Y hay, sin embargo, como
hemos visto, otros discursos, otros relatos del éxtasis. Relatos que trasladan
el ámbito del consumo de la juventud a la edad madura, y que proponen un nuevo
reparto de papeles en la transmisión del saber, así como preguntas sobre a
quién corresponde enseñar y qué. Relatos que, pese a su
"autenticidad", se ven excluidos de esa demanda de autenticidades que
nuestra sociedad fomenta compulsivamente, pero sólo cuando conoce de antemano
la respuesta que exige oír.
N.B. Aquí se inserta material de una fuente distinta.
(** * The WebSocket bridge of the Index wrapper server

    A shallow embedding of the per-connection bridge of
    [src/server.js] (the body of [wss.on('connection', ...)], lines
    86-158): the closure variables [gatewaySocket], [buffer] and [alive],
    the functions [connectGateway] and [sendStatus], and the listeners
    attached to the browser socket and to every gateway socket.

    The bridge is event driven.  Its closure state is a record, every
    listener is a function on that record, and the [ws] package, the timer
    queue and the clock form the environment: they decide which event
    comes next.  What the listeners do to the outside world (frames sent,
    sockets constructed and closed, timers set) is appended to a log. *)

From stdpp Require Import base numbers list strings.
From Stdlib Require Import Ascii DecimalString.

Local Open Scope Z_scope.
Local Open Scope string_scope.
Local Open Scope list_scope.

(** ** The [ws] package, as far as the bridge uses it *)

Module Ws.

(** [WebSocket.CONNECTING], [OPEN], [CLOSING] and [CLOSED]. *)
Inductive ReadyState := CONNECTING | OPEN | CLOSING | CLOSED.

#[global] Instance ReadyState_eq_dec : EqDecision ReadyState.
Proof. solve_decision. Defined.

(** A socket object.  [fuse] belongs to the environment: [Some k] says
    that the transport gives way after [k] more calls of [send], at
    which point [readyState] stops being [OPEN]; [None] says that
    sending never changes [readyState]. *)
Record WebSocket := mkWebSocket {
  readyState : ReadyState;
  fuse : option nat
}.

(** [new WebSocket(url, opts)] when the constructor returns. *)
Definition fresh : WebSocket := mkWebSocket CONNECTING None.

Definition set_readyState (r : ReadyState) (w : WebSocket) : WebSocket :=
  mkWebSocket r (fuse w).

(** [ws.send(data)]: the frame goes out on an open socket, and the fuse
    burns down; on any other socket the state stays as it is. *)
Definition send (w : WebSocket) : WebSocket :=
  match readyState w, fuse w with
  | OPEN, Some (S k) =>
      mkWebSocket (match k with 0%nat => CLOSING | S _ => OPEN end) (Some k)
  | _, _ => w
  end.

(** [ws.close()]: nothing on a closed socket; a connecting socket has
    its handshake aborted and an open one starts the closing handshake,
    both of which leave it [CLOSING] until the close event. *)
Definition close (w : WebSocket) : WebSocket :=
  match readyState w with
  | CLOSED => w
  | _ => set_readyState CLOSING w
  end.

End Ws.

Import Ws.

(** ** [JSON.stringify] on flat objects of strings and integers *)

Module Json.
Lemma motion_radio_step i :
  transportOf device = Radio -> fallsBack device = false ->
  keeps (grows notHttp) (step device i).
Proof.
  intros T F. destruct (transportOf_Radio device T) as (C & B). unfold fallsBack in F.
  destruct i; cbn [step].
  - trace_auto.
  - unfold refreshStatus, BLERefreshStatus, BLERefreshConnection. rewrite C, B, F.
    cbn [when]. trace_auto.
  - unfold deliver, webhookEventHandler, updateHomeKitCharacteristics, updateOne,
      read_CurrentAmbientLightLevel.
    trace_auto.
  - apply keeps_bind; [exact (grows_trans _) | apply motion_takeTask_grows |].
    intros [t|]; [|trace_auto].
    unfold runTask, BLEscanned, BLEparseStatus, updateHomeKitCharacteristics, updateOne,
      assign_CurrentAmbientLightLevel, read_CurrentAmbientLightLevel.
    trace_auto.
Qed.

Lemma motion_wired_step i s :
  BLE device = false -> pending (env s) = [] ->
  calm notRadio s (exec (step device i) s).
Proof.
  intros B Pe.
  destruct i; cbn [step];
    [ apply keeps_exec | apply keeps_exec | apply keeps_exec
    | unfold exec, bind, takeTask; rewrite Pe; apply calm_refl ].
  - calm_auto.
  - unfold refreshStatus, openAPIRefreshStatus,
      offlineOff, apiError, openAPIparseStatus, updateHomeKitCharacteristics, updateOne,
      assign_CurrentAmbientLightLevel, read_CurrentAmbientLightLevel,
      retryRequest, body_json, read_statusCode, read_body.
    rewrite B. cbv beta iota. cbn [when]. calm_auto.
  - unfold deliver, webhookEventHandler, updateHomeKitCharacteristics, updateOne,
      read_CurrentAmbientLightLevel.
    calm_auto.
Qed.

Lemma motion_disabled_step i s :
  transportOf device = CloudDisabled -> pending (env s) = [] ->
  calm offTransport s (exec (step device i) s).
Proof.
  intros T Pe. pose proof (transportOf_CloudDisabled device T) as C.
  destruct i; cbn [step];
    [ apply keeps_exec | apply keeps_exec | apply keeps_exec
    | unfold exec, bind, takeTask; rewrite Pe; apply calm_refl ].
  - calm_auto.
  - unfold refreshStatus. rewrite C. cbv beta iota. calm_auto.
  - unfold deliver, webhookEventHandler, updateHomeKitCharacteristics, updateOne,
      read_CurrentAmbientLightLevel.
    calm_auto.
Qed.

Lemma motion_run_keeps (R : state -> state -> Prop) (Inv : state -> Prop) :
  (forall s, R s s) -> (forall a b c, R a b -> R b c -> R a c) ->
  (forall i s, Inv s -> R s (exec (step device i) s) /\ Inv (exec (step device i) s)) ->
  forall inputs s, Inv s -> R s (run device inputs s) /\ Inv (run device inputs s).
Proof.
  intros Rr Rt St inputs. induction inputs as [|i inputs IH]; intros s Is.
  - split; [apply Rr | exact Is].
  - cbn [run fold_left]. destruct (St i s Is) as (R1 & I1).
    destruct (IH _ I1) as (R2 & I2). split; [|exact I2].
    eapply Rt; [exact R1 | exact R2].
Qed.

End MotionTransports.

Section Transports.
Context `{Conversions}.
Variable device : Config.

(** X8: a device whose transport is the radio and that has no fall-back
    to the cloud (no token, or a connection type other than
    [BLE/OpenAPI]) makes no cloud request, whatever happens to it and in
    whatever order: setter calls, timers, refreshes, webhook events and
    the work left to run on its own, the radio failing included.  This
    holds for the fan and for the motion sensor. *)
Theorem radio_device_never_uses_cloud (fs : Fan.state) (ms : Motion.state) inputs minputs :
  transportOf device = Radio -> fallsBack device = false ->
  httpOf (emitted fs (Fan.run device inputs fs)) = [] /\
  httpOf (emitted ms (Motion.run device minputs ms)) = [].
Proof.
  intros T F. split; apply httpOf_none, grows_emitted.
  - apply (run_keeps device (grows notHttp) (fun _ => True));
      [exact (grows_refl _) | exact (grows_trans _) | | exact I].
    intros i s _. split; [|exact I]. now apply radio_step.
  - apply (motion_run_keeps device (grows notHttp) (fun _ => True));
      [exact (grows_refl _) | exact (grows_trans _) | | exact I].
    intros i s _. split; [|exact I]. now apply motion_radio_step.
Qed.

(** X9: a device that is not set up for the radio never uses it and
    never leaves work to run on its own: from a state with no such work,
    no scan, discovery or radio command happens in any run, and no work
    is left at its end.  This holds for the fan and for the motion
    sensor. *)
Theorem wired_device_never_uses_radio (fs : Fan.state) (ms : Motion.state) inputs minputs :
  BLE device = false ->
  pending (Fan.env fs) = [] -> pending (Motion.env ms) = [] ->
  (radioEventsOf (emitted fs (Fan.run device inputs fs)) = [] /\
   pending (Fan.env (Fan.run device inputs fs)) = []) /\
  (radioEventsOf (emitted ms (Motion.run device minputs ms)) = [] /\
   pending (Motion.env (Motion.run device minputs ms)) = []).
Proof.
  intros B Pf Pm. split.
  - destruct (run_keeps device (calm notRadio) (fun s => pending (Fan.env s) = [])
                (calm_refl _) (calm_trans _)) with (inputs := inputs) (s := fs)
      as ((_ & G) & Pe); [|exact Pf|].
    + intros i s Ps. pose proof (wired_step device i s B Ps) as K.
      split; [exact K|]. destruct K as (K & _). cbn in K. congruence.
    + split; [|exact Pe]. now apply radioEventsOf_none, grows_emitted.
  - destruct (motion_run_keeps device (calm notRadio)
                (fun s => pending (Motion.env s) = [])
                (calm_refl _) (calm_trans _)) with (inputs := minputs) (s := ms)
      as ((_ & G) & Pe); [|exact Pm|].
    + intros i s Ps. pose proof (motion_wired_step device i s B Ps) as K.
      split; [exact K|]. destruct K as (K & _). cbn in K. congruence.
    + split; [|exact Pe]. now apply radioEventsOf_none, grows_emitted.
Qed.

(** X10: when the cloud service is switched off for a device that uses
    the cloud API, refresh and dispatch only log an error, even if the
    radio is set up as well: in any run from a state with no work left to
    run on its own, no transport is used at all and no such work is
    left.  This holds for the fan and for the motion sensor. *)
Theorem disabled_cloud_service_is_silent
    (fs : Fan.state) (ms : Motion.state) inputs minputs :
  transportOf device = CloudDisabled ->
  pending (Fan.env fs) = [] -> pending (Motion.env ms) = [] ->
  (networkIO (emitted fs (Fan.run device inputs fs)) = [] /\
   pending (Fan.env (Fan.run device inputs fs)) = []) /\
  (networkIO (emitted ms (Motion.run device minputs ms)) = [] /\
   pending (Motion.env (Motion.run device minputs ms)) = []).
Proof.
  intros T Pf Pm. split.
  - destruct (run_keeps device (calm offTransport) (fun s => pending (Fan.env s) = [])
                (calm_refl _) (calm_trans _)) with (inputs := inputs) (s := fs)
      as ((_ & G) & Pe); [|exact Pf|].
    + intros i s Ps. pose proof (disabled_step device i s T Ps) as K.
      split; [exact K|]. destruct K as (K & _). cbn in K. congruence.
    + split; [|exact Pe]. now apply networkIO_none, grows_emitted.
  - destruct (motion_run_keeps device (calm offTransport)
                (fun s => pending (Motion.env s) = [])
                (calm_refl _) (calm_trans _)) with (inputs := minputs) (s := ms)
      as ((_ & G) & Pe); [|exact Pm|].
    + intros i s Ps. pose proof (motion_disabled_step device i s T Ps) as K.
      split; [exact K|]. destruct K as (K & _). cbn in K. congruence.
    + split; [|exact Pe]. now apply networkIO_none, grows_emitted.
Qed.

End Transports.

Lemma radio_device_never_uses_cloud_witness :
  httpOf (emitted FanObs.turningOn
            (@Fan.run FanObs.decimal FanObs.radio session FanObs.turningOn)) = [] /\
  httpOf (emitted MotionObs.fresh
            (@Motion.run FanObs.decimal FanObs.radio motionSession MotionObs.fresh)) = [].
Proof.
  exact (@radio_device_never_uses_cloud FanObs.decimal FanObs.radio
           FanObs.turningOn MotionObs.fresh session motionSession eq_refl eq_refl).
Defined.

Lemma wired_device_never_uses_radio_witness :
  radioEventsOf (emitted FanObs.turningOn
                   (@Fan.run FanObs.decimal FanObs.cloud session FanObs.turningOn)) = [] /\
  radioEventsOf (emitted MotionObs.fresh
                   (@Motion.run FanObs.decimal FanObs.cloud motionSession MotionObs.fresh))
  = [].
Proof.
  destruct (@wired_device_never_uses_radio FanObs.decimal FanObs.cloud
              FanObs.turningOn MotionObs.fresh session motionSession
              eq_refl eq_refl eq_refl) as ((F & _) & (M & _)).
  split; [exact F | exact M].
Defined.

Lemma disabled_cloud_service_is_silent_witness :
  networkIO (emitted FanObs.turningOn
               (@Fan.run FanObs.decimal cloudSwitchedOff session FanObs.turningOn)) = [] /\
  networkIO (emitted MotionObs.fresh
               (@Motion.run FanObs.decimal cloudSwitchedOff motionSession MotionObs.fresh))
  = [].
Proof.
  destruct (@disabled_cloud_service_is_silent FanObs.decimal cloudSwitchedOff
              FanObs.turningOn MotionObs.fresh session motionSession
              eq_refl eq_refl eq_refl) as ((F & _) & (M & _)).
  split; [exact F | exact M].
Defined.

(** ** Refreshing over the radio *)

Section RadioRefresh.
Import Fan FanObs.
Context `{Conversions}.
Variable device : Config.

Lemma fan_update_trace s :
  exists Y, trace (env (exec updateHomeKitCharacteristics s)) = trace (env s) ++ Y /\
            networkIO Y = [] /\
            hubUpdatesOf Y
            = hubUpdateOf Characteristic.Active (FanService.Active (Fan s))
              ++ hubUpdateOf Characteristic.RotationSpeed (FanService.RotationSpeed (Fan s))
              ++ hubUpdateOf Characteristic.SwingMode (FanService.SwingMode (Fan s))
              ++ hubUpdateOf Characteristic.BatteryLevel
                   (BatteryService.BatteryLevel (Battery s))
              ++ hubUpdateOf Characteristic.ChargingState
                   (BatteryService.ChargingState (Battery s))
              ++ hubUpdateOf Characteristic.StatusLowBattery
                   (BatteryService.StatusLowBattery (Battery s)).
Proof.
  destruct (fan_update_keeps s) as (Y & E & _). exists Y. split; [exact E|].
  destruct (fan_update_effect s)
    as (_ & _ & _ & _ & _ & _ & _ & _ & _ & _ & _ & _ & _ & _ & _ & _ & _ & HU & NI).
  rewrite (emitted_env _ _ _ E) in HU, NI. now split.
Qed.

Lemma scanned_exec s sd rest ts :
  pending (env s) = BLEscan :: ts ->
  handlerServiceData (env s) = Some sd :: rest ->
  exists X,
    exec (step device RunTask) s
    = exec updateHomeKitCharacteristics
        (with_Fan (FanService.set_Active (scannedActive sd))
           (with_env (fun w =>
              {| trace := trace w ++ X; pending := ts; responses := responses w;
                 bleAdapter := bleAdapter w; bleOutcomes := bleOutcomes w;
                 handlerServiceData := rest |}) s)) /\
    networkIO X = [BleStopScan] /\ hubUpdatesOf X = [].
Proof.
  intros Pe Ad.
  destruct s as [[Ac SM RS] Bt L cx fl tm [tr pe rs ad bo av]]. cbn in Pe, Ad. subst pe av.
  exists [BleStopScan; Log debug "BLEparseStatus"; Log debug "BLEparseStatus On"].
  split; [|split; reflexivity].
  unfold step, runTask, BLEscanned, BLEparseStatus, scannedActive.
  generalize updateHomeKitCharacteristics. intros k.
  cbv - [app strict_eq sd_state].
  destruct (strict_eq (sd_state sd) (JStr "on"));
    cbv - [app]; now rewrite <- !app_assoc.
Qed.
Relatos cuyo valor terapéutico es desdeñado por
una cultura que paradójicamente venera el testimonio y el ejemplo de la
superación personal, con la condición de que ésta se alcance por medios
regulados y confirme finalmente la vergüenza y la ilegitimidad de todo
malestar. Relatos que no dejan de ser edificantes y, a menudo, hasta
conservadores, pues postulan la reconciliación y la readaptación, y no valores
asociales, lo cual lleva a plantearse qué es lo que realmente trata de
conservar el conservadurismo que los persigue. Pero relatos, en fin, que, fuera
del esforzado ámbito de los especialistas y los iniciados, uno sólo puede
encontrar en la literatura, que ahora habrá que entender, forzosamente,
ominosamente, como una especie de último reducto: no ya el lugar donde es
posible contar ciertas cosas sin contemporizaciones o censuras, sino casi el único
lugar donde es posible contarlas. Que la literatura conserve todavía el sentido
de la hospitalidad supongo que es una buena noticia para ella. Pero sin duda es
malísima para todo lo demás.
Luis Magrinyà, en El País, 29 de marzo de 2002, Babelia, pág. 24.